The American people are “probably more confused about banking than ever before and that has consequences,” he added.

“You don’t know at all what happened to the viscosity of the deposits. . . and that changes everything. You can be on a run in seconds.

The so-called Oracle of Omaha said some of the problems in the banking system could be seen by anyone willing to dive into annual reports from banks that have already failed, pointing to jumbo mortgages signed by the First Republic at low interest rates.

The Fed has blamed weakened regulations during the Trump administration, as well as failures by regulators, for inadequate risk management processes that ultimately led to the demise of SVB.

Buffett added that while Berkshire was on the sidelines, it had capital ready should an opportunity arise.

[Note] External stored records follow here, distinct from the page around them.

(* ===== verification/GasLimiter.v ===== *)
(** * The per-address gas limiter

    Models [gas_limiter/mod.rs], [args.rs] and [error.rs]: a token bucket per sender, consumed when
    a transaction was simulated and refilled once per block.  The shared [DashMap] is a [gmap]
    threaded through the operations; [Operations] runs a sequence of them, which is how the builder
    uses the limiter, and the theorems bound what an address can obtain over such a sequence. *)

From S2P Require Import Prelude.

Record GasLimiterArgs : Type := mkGasLimiterArgs {
  gas_limiter_enabled : bool;
  max_gas_per_address : Z;
  refill_rate_per_block : Z;
  cleanup_interval : Z;
}.

Inductive GasLimitError : Type :=
| AddressLimitExceeded (address requested available : Z).

Record TokenBucket : Type := mkBucket { capacity : Z; available : Z }.

(** [AddressGasLimiterInner], without the metrics. *)
Record AddressGasLimiterInner : Type := mkLimiterInner {
  limiter_config : GasLimiterArgs;
  address_buckets : gmap Z TokenBucket;
}.

Record AddressGasLimiter : Type := mkLimiter { limiter_inner : option AddressGasLimiterInner }.

(** [TokenBucket::new] *)
Definition new_bucket (cap : Z) : TokenBucket := mkBucket cap cap.

(** [AddressGasLimiterInner::try_new] *)
Definition try_new (config : GasLimiterArgs) : option AddressGasLimiterInner :=
  if negb (gas_limiter_enabled config) then None
  else Some (mkLimiterInner config ∅).

(** [AddressGasLimiter::new] *)
Definition new_limiter (config : GasLimiterArgs) : AddressGasLimiter := mkLimiter (try_new config).

(** [AddressGasLimiterInner::consume_gas_inner]: the answer says whether a bucket was created; the
    bucket is created even when the request is refused. *)
Definition consume_gas_inner (l : AddressGasLimiterInner) (address gas_requested : Z)
    : outcome GasLimitError bool * AddressGasLimiterInner :=
  let found := address_buckets l !! address in
  let created_new_bucket := match found with Some _ => false | None => true end in
  let bucket :=
    match found with
    | Some b => b
    | None => new_bucket (max_gas_per_address (limiter_config l))
    end in
  if available bucket <? gas_requested then
    (Err (AddressLimitExceeded address gas_requested (available bucket)),
     mkLimiterInner (limiter_config l) (<[address := bucket]> (address_buckets l)))
  else
    (Ok created_new_bucket,
     mkLimiterInner (limiter_config l)
       (<[address := mkBucket (capacity bucket) (sub64 (available bucket) gas_requested)]>
          (address_buckets l))).

(** [AddressGasLimiter::consume_gas] *)
Definition consume_gas (l : AddressGasLimiter) (address gas_requested : Z)
    : outcome GasLimitError unit * AddressGasLimiter :=
  match limiter_inner l with
  | Some i =>
      let '(r, i') := consume_gas_inner i address gas_requested in
      (let? _ := r in Ok tt, mkLimiter (Some i'))
  | None => (Ok tt, l)
  end.

(** [u64::is_multiple_of] *)
Definition is_multiple_of (n k : Z) : bool :=
  if k =? 0 then n =? 0 else n mod k =? 0.

Definition refill (config : GasLimiterArgs) (b : TokenBucket) : TokenBucket :=
  mkBucket (capacity b)
    (Z.min (capacity b) (add64 (available b) (refill_rate_per_block config))).

(** The closure given to [retain] when stale buckets are cleaned up. *)
Definition retained (b : TokenBucket) : bool := available b <=? capacity b.

(** [AddressGasLimiterInner::refresh_inner]: the number of removed addresses and the new state. *)
Definition refresh_inner (l : AddressGasLimiterInner) (block_number : Z)
    : Z * AddressGasLimiterInner :=
  let active_addresses := Z.of_nat (size (address_buckets l)) in
  let refilled := refill (limiter_config l) <$> address_buckets l in
  let kept :=
    if is_multiple_of block_number (cleanup_interval (limiter_config l))
    then filter (fun '(_, b) => retained b = true) refilled
    else refilled in
  (active_addresses - Z.of_nat (size kept), mkLimiterInner (limiter_config l) kept).

(** [AddressGasLimiter::refresh] *)
Definition refresh (l : AddressGasLimiter) (block_number : Z) : AddressGasLimiter :=
  match limiter_inner l with
  | Some i => mkLimiter (Some (snd (refresh_inner i block_number)))
  | None => l
  end.

(** ** Sequences of operations *)
Module Operations.

Inductive op : Type :=
| Consume (address gas : Z)
| Refresh (block_number : Z).

(** The state after one operation and the gas it granted to [who]. *)
Definition step (who : Z) (o : op) (l : AddressGasLimiter) : Z * AddressGasLimiter :=
  match o with
  | Consume a g =>
      match consume_gas l a g with
      | (Ok _, l') => (if a =? who then g else 0, l')
      | (_, l') => (0, l')
      end
  | Refresh n => (0, refresh l n)
  end.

“We keep our money in cash and treasury bills at Berkshire. . . because we want to be there if the banking system crashes even temporarily,” he said. “I don’t think it will, but it could.”

Buffett spent Saturday morning answering shareholder questions that touched on wealth planning, value investing, US-China relations and, most critical of all to those gathered at the CHI Health Center in downtown Omaha, succession to the Berkshires.

The 92-year-old investor confirmed that Greg Abel, the company’s vice president charged with managing all of its businesses outside of insurance, remained his anointed successor.

“Everyone is talking about the managerial bench, which is nonsense,” he added. “We don’t have that many people who could run five of the largest net-worth GAAP companies and all kinds of different businesses.”

Abel has been with the company for more than two decades, when Berkshire acquired utility MidAmerican Energy in 2000. In 2018, he was named a vice president alongside Ajit Jain.

Charlie Munger, Buffett’s longtime right-hand man and the company’s vice president, added that there was a reason Berkshire had outperformed other large conglomerates.

“We change managers much less frequently than other people and that has helped us,” he said.